§ What the task requires
Some entries follow. Reproduce exactly the lines starting at the one with "Section Fill." and stopping after the one with "Proof. apply (sum_len_spec [] segs 0). Qed.".

§ Exercise data
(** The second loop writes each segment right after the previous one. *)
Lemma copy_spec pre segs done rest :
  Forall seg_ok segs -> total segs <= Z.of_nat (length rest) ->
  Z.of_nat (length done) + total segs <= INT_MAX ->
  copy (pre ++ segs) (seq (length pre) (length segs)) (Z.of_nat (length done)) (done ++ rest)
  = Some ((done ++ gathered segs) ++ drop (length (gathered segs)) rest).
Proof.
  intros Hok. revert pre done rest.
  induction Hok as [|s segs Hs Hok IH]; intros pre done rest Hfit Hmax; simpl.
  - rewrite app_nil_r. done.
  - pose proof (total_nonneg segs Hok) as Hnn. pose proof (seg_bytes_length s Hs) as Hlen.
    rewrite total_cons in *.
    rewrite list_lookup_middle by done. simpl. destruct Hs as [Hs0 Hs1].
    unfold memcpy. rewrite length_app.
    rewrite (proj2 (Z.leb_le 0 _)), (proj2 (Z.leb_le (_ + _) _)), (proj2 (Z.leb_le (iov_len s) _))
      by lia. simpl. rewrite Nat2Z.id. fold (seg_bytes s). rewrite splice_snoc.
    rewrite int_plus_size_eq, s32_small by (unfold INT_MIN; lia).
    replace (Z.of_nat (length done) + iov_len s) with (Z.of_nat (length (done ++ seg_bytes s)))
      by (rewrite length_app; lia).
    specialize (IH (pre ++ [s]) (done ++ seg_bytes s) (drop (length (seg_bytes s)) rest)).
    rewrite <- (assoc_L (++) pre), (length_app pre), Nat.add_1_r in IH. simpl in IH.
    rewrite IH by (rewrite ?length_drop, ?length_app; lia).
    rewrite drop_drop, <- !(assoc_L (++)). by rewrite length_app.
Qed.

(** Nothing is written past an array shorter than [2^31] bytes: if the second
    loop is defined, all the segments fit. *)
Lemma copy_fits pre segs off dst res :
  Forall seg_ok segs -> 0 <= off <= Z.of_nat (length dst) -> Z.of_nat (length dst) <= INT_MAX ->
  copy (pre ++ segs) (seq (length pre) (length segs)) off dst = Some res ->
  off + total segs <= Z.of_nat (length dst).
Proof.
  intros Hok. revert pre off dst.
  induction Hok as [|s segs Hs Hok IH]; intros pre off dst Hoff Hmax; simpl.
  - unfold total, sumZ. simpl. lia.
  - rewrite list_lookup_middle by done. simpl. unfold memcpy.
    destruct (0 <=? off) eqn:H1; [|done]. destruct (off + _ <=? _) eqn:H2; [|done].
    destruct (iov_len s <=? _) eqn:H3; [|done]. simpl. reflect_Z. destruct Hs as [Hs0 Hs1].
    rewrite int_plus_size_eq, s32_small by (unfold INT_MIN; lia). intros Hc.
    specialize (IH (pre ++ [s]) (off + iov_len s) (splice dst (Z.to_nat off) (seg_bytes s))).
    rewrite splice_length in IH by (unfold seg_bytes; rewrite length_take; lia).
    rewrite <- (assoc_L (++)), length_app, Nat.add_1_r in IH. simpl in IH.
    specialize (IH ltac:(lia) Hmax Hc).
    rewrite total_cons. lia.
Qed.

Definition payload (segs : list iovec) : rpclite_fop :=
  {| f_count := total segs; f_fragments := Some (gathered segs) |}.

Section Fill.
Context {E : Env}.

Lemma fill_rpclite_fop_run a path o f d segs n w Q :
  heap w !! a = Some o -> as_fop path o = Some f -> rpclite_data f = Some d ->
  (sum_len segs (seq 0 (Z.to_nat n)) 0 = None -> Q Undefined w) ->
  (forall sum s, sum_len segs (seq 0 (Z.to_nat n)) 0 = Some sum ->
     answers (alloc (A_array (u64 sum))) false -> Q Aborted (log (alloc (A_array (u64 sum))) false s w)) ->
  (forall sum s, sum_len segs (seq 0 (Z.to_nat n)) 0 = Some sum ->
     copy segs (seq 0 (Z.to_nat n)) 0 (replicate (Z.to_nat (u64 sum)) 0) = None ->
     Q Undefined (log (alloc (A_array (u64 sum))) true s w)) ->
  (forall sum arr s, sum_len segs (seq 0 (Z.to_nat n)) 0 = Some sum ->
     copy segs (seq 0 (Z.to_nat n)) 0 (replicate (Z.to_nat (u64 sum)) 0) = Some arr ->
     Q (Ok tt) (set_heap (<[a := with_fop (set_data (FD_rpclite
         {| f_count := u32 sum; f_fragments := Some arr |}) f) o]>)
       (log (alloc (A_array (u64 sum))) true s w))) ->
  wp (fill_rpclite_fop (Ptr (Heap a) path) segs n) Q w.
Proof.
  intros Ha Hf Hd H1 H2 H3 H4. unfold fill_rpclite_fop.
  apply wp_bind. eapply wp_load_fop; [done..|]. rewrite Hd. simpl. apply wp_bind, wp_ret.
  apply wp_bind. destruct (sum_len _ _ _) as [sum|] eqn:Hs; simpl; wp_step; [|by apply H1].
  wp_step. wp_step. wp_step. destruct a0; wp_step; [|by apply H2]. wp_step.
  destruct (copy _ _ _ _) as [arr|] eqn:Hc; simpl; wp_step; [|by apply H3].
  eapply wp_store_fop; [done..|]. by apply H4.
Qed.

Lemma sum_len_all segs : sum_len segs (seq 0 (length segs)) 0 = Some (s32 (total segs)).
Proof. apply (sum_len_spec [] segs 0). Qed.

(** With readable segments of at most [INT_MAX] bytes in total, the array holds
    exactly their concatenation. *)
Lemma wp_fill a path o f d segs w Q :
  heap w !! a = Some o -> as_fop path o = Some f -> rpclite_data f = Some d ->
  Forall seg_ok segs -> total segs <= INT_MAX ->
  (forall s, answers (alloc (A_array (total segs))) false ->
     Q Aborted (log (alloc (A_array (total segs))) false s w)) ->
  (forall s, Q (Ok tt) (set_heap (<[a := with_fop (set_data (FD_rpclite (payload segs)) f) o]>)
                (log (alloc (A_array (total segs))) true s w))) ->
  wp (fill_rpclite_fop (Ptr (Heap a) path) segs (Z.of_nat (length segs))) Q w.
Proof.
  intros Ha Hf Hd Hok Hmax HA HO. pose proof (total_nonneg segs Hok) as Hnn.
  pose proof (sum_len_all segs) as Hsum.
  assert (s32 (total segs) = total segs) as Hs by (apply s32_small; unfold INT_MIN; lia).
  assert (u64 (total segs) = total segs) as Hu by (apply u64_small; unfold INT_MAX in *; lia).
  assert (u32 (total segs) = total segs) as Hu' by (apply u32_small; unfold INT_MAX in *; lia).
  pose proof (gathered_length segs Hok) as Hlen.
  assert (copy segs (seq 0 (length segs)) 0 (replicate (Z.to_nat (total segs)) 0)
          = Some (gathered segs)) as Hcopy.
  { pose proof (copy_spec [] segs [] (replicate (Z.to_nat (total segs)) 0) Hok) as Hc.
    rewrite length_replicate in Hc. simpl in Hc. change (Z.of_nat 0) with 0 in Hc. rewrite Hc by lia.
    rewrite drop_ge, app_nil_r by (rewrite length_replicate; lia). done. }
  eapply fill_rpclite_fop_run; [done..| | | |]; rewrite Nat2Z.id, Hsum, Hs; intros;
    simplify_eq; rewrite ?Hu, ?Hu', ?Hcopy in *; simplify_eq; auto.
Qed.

---

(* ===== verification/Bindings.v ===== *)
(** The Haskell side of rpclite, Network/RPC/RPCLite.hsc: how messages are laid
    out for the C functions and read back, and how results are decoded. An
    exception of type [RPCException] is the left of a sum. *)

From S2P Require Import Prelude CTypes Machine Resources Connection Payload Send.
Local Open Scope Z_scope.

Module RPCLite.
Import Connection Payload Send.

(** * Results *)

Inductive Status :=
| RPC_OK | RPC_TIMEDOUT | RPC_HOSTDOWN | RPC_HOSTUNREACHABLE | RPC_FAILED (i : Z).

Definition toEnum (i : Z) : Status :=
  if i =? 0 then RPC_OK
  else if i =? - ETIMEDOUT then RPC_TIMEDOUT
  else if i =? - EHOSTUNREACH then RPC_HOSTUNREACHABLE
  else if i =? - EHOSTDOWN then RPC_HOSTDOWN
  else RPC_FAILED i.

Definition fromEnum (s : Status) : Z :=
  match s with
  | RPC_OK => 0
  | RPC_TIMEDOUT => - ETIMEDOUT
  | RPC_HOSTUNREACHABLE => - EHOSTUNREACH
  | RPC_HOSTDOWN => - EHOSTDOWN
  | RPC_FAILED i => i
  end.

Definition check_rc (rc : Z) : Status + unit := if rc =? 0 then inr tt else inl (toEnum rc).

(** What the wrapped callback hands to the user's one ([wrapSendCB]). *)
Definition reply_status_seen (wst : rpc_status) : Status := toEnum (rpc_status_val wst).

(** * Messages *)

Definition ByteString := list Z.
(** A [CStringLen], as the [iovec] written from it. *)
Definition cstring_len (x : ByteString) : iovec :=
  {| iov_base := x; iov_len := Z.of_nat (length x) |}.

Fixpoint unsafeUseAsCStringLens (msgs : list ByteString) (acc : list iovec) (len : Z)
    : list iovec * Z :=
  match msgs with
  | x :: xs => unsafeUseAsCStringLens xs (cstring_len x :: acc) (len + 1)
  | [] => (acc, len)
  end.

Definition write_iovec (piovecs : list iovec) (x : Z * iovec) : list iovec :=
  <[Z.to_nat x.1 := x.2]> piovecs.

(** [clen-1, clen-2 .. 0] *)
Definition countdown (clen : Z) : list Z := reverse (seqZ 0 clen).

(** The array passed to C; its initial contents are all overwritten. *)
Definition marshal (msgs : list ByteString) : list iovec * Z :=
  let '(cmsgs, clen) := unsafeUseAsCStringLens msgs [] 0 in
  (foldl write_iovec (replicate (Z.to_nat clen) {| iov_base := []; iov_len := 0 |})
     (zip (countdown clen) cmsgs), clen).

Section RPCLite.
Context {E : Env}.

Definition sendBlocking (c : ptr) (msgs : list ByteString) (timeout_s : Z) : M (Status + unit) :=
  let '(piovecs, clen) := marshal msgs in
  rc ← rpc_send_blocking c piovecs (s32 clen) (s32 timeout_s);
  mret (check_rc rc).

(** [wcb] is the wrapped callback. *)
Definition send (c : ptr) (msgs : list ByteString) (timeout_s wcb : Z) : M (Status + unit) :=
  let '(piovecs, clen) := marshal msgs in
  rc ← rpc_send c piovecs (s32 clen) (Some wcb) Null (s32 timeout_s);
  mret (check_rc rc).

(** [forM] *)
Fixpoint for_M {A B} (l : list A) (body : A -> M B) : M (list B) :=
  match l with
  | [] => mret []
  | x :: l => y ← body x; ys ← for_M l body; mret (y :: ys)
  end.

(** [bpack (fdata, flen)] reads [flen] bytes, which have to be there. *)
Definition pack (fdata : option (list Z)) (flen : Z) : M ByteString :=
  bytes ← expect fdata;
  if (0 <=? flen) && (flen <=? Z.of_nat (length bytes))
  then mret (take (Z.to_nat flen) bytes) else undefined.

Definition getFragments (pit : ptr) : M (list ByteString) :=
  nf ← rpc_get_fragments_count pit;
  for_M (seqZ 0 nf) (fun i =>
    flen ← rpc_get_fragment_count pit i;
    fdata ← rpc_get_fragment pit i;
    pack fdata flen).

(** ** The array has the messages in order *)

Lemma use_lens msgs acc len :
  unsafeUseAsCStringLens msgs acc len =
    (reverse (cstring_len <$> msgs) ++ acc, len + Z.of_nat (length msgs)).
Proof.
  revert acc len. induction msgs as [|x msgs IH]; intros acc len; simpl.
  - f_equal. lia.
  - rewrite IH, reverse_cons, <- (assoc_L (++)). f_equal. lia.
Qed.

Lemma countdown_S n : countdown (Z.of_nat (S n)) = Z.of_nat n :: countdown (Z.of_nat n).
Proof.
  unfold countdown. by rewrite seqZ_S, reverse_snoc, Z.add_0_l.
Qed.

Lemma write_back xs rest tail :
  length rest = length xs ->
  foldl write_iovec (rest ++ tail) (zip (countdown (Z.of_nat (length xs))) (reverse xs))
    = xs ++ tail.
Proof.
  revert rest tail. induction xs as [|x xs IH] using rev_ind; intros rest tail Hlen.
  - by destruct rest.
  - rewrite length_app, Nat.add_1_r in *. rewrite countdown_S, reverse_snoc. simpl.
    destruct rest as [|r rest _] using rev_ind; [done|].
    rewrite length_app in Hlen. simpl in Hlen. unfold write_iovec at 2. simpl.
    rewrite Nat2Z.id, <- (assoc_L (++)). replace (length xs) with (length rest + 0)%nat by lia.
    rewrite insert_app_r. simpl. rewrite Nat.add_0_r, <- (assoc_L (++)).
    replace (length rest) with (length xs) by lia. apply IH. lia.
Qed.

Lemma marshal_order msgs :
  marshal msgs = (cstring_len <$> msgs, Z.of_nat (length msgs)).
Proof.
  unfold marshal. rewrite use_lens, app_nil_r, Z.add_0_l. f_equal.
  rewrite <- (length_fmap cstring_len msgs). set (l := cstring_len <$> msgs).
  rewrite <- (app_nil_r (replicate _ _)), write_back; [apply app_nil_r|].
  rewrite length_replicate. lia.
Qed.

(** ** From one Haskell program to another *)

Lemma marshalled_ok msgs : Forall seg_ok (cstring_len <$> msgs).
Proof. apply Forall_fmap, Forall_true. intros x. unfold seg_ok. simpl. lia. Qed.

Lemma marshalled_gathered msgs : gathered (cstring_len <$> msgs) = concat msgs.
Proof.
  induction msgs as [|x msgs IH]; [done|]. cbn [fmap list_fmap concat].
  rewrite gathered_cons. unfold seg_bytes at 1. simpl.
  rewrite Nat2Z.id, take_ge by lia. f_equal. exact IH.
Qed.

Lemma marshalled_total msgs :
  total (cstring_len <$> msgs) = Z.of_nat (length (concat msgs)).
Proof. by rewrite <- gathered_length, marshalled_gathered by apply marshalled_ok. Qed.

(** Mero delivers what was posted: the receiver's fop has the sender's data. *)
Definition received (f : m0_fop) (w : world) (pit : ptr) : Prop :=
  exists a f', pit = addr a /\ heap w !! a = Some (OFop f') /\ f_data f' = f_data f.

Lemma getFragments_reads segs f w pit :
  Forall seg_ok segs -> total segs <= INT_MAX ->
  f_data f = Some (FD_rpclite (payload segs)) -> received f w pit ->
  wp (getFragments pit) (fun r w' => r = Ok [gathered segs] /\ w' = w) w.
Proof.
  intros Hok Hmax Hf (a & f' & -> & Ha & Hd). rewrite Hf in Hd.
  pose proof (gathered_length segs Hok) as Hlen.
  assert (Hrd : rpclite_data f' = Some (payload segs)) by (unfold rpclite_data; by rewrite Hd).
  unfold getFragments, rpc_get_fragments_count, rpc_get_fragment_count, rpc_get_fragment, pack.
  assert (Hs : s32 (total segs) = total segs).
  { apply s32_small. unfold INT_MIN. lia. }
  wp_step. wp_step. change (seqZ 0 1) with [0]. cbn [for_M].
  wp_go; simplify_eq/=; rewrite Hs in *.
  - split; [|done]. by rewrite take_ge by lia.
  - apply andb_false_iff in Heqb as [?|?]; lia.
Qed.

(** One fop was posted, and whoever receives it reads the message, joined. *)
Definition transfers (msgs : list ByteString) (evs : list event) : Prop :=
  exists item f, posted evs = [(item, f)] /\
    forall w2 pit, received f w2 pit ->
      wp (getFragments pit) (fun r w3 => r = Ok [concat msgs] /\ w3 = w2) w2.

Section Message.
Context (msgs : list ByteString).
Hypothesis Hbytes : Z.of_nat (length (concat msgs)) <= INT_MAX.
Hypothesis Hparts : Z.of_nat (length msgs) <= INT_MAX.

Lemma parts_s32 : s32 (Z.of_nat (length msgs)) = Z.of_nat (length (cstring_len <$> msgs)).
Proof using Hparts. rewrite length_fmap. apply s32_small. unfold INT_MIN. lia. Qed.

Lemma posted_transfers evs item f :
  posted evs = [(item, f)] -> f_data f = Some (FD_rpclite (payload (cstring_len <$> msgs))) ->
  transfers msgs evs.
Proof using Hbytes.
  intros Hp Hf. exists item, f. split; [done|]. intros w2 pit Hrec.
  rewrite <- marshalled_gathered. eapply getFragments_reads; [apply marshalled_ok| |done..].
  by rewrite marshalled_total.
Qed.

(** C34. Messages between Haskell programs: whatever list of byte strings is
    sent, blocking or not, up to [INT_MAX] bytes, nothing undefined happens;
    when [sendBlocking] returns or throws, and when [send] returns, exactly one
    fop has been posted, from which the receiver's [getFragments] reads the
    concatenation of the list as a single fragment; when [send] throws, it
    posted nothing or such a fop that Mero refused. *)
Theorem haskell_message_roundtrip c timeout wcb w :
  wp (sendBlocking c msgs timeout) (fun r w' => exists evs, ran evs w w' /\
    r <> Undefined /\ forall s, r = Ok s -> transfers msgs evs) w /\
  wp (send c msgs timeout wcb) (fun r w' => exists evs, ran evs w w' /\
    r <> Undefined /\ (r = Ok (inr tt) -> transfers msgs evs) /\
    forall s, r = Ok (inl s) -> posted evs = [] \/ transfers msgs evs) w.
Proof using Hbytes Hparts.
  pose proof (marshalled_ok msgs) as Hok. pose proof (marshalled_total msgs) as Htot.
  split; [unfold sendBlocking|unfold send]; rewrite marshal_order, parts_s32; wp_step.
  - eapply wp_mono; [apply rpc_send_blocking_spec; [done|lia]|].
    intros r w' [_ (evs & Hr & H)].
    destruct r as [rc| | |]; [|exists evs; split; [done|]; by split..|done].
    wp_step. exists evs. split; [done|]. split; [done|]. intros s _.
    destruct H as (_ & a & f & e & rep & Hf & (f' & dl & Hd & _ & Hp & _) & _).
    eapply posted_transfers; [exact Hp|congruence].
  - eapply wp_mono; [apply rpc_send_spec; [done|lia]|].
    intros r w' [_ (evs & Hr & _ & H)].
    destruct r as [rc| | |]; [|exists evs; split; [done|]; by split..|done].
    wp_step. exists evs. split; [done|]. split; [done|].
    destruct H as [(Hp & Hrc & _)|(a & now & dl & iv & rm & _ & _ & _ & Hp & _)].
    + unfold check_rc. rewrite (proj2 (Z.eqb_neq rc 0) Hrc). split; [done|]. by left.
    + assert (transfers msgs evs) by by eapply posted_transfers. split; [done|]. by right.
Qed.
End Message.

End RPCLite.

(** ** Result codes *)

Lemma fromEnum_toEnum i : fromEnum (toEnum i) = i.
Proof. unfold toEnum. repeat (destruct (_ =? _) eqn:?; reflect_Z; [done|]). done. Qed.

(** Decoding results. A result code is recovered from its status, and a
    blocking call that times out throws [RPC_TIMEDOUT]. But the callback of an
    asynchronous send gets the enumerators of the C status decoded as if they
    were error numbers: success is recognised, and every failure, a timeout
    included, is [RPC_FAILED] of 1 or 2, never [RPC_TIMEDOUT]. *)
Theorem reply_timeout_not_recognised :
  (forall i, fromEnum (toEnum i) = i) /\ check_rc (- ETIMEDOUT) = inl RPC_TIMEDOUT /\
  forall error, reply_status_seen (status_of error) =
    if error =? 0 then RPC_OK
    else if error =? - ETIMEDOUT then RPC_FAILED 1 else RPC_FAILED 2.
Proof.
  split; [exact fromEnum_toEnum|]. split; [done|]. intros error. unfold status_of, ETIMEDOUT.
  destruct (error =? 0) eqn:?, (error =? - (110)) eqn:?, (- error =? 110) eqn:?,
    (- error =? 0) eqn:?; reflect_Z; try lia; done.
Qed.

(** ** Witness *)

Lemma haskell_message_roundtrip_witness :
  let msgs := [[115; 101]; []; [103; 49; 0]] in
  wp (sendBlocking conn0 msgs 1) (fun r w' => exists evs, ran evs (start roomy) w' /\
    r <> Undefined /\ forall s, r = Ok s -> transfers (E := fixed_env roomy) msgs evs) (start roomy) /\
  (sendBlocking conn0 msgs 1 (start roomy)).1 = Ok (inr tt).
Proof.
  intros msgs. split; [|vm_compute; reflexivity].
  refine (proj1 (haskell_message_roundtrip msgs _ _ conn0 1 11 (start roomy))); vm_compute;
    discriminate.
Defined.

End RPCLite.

§ Your response
Section Fill.
Context {E : Env}.

Lemma fill_rpclite_fop_run a path o f d segs n w Q :
  heap w !! a = Some o -> as_fop path o = Some f -> rpclite_data f = Some d ->
  (sum_len segs (seq 0 (Z.to_nat n)) 0 = None -> Q Undefined w) ->
  (forall sum s, sum_len segs (seq 0 (Z.to_nat n)) 0 = Some sum ->
     answers (alloc (A_array (u64 sum))) false -> Q Aborted (log (alloc (A_array (u64 sum))) false s w)) ->
  (forall sum s, sum_len segs (seq 0 (Z.to_nat n)) 0 = Some sum ->
     copy segs (seq 0 (Z.to_nat n)) 0 (replicate (Z.to_nat (u64 sum)) 0) = None ->
     Q Undefined (log (alloc (A_array (u64 sum))) true s w)) ->
  (forall sum arr s, sum_len segs (seq 0 (Z.to_nat n)) 0 = Some sum ->
     copy segs (seq 0 (Z.to_nat n)) 0 (replicate (Z.to_nat (u64 sum)) 0) = Some arr ->
     Q (Ok tt) (set_heap (<[a := with_fop (set_data (FD_rpclite
         {| f_count := u32 sum; f_fragments := Some arr |}) f) o]>)
       (log (alloc (A_array (u64 sum))) true s w))) ->
  wp (fill_rpclite_fop (Ptr (Heap a) path) segs n) Q w.
Proof.
  intros Ha Hf Hd H1 H2 H3 H4. unfold fill_rpclite_fop.
  apply wp_bind. eapply wp_load_fop; [done..|]. rewrite Hd. simpl. apply wp_bind, wp_ret.
  apply wp_bind. destruct (sum_len _ _ _) as [sum|] eqn:Hs; simpl; wp_step; [|by apply H1].
  wp_step. wp_step. wp_step. destruct a0; wp_step; [|by apply H2]. wp_step.
  destruct (copy _ _ _ _) as [arr|] eqn:Hc; simpl; wp_step; [|by apply H3].
  eapply wp_store_fop; [done..|]. by apply H4.
Qed.

Lemma sum_len_all segs : sum_len segs (seq 0 (length segs)) 0 = Some (s32 (total segs)).
Proof. apply (sum_len_spec [] segs 0). Qed.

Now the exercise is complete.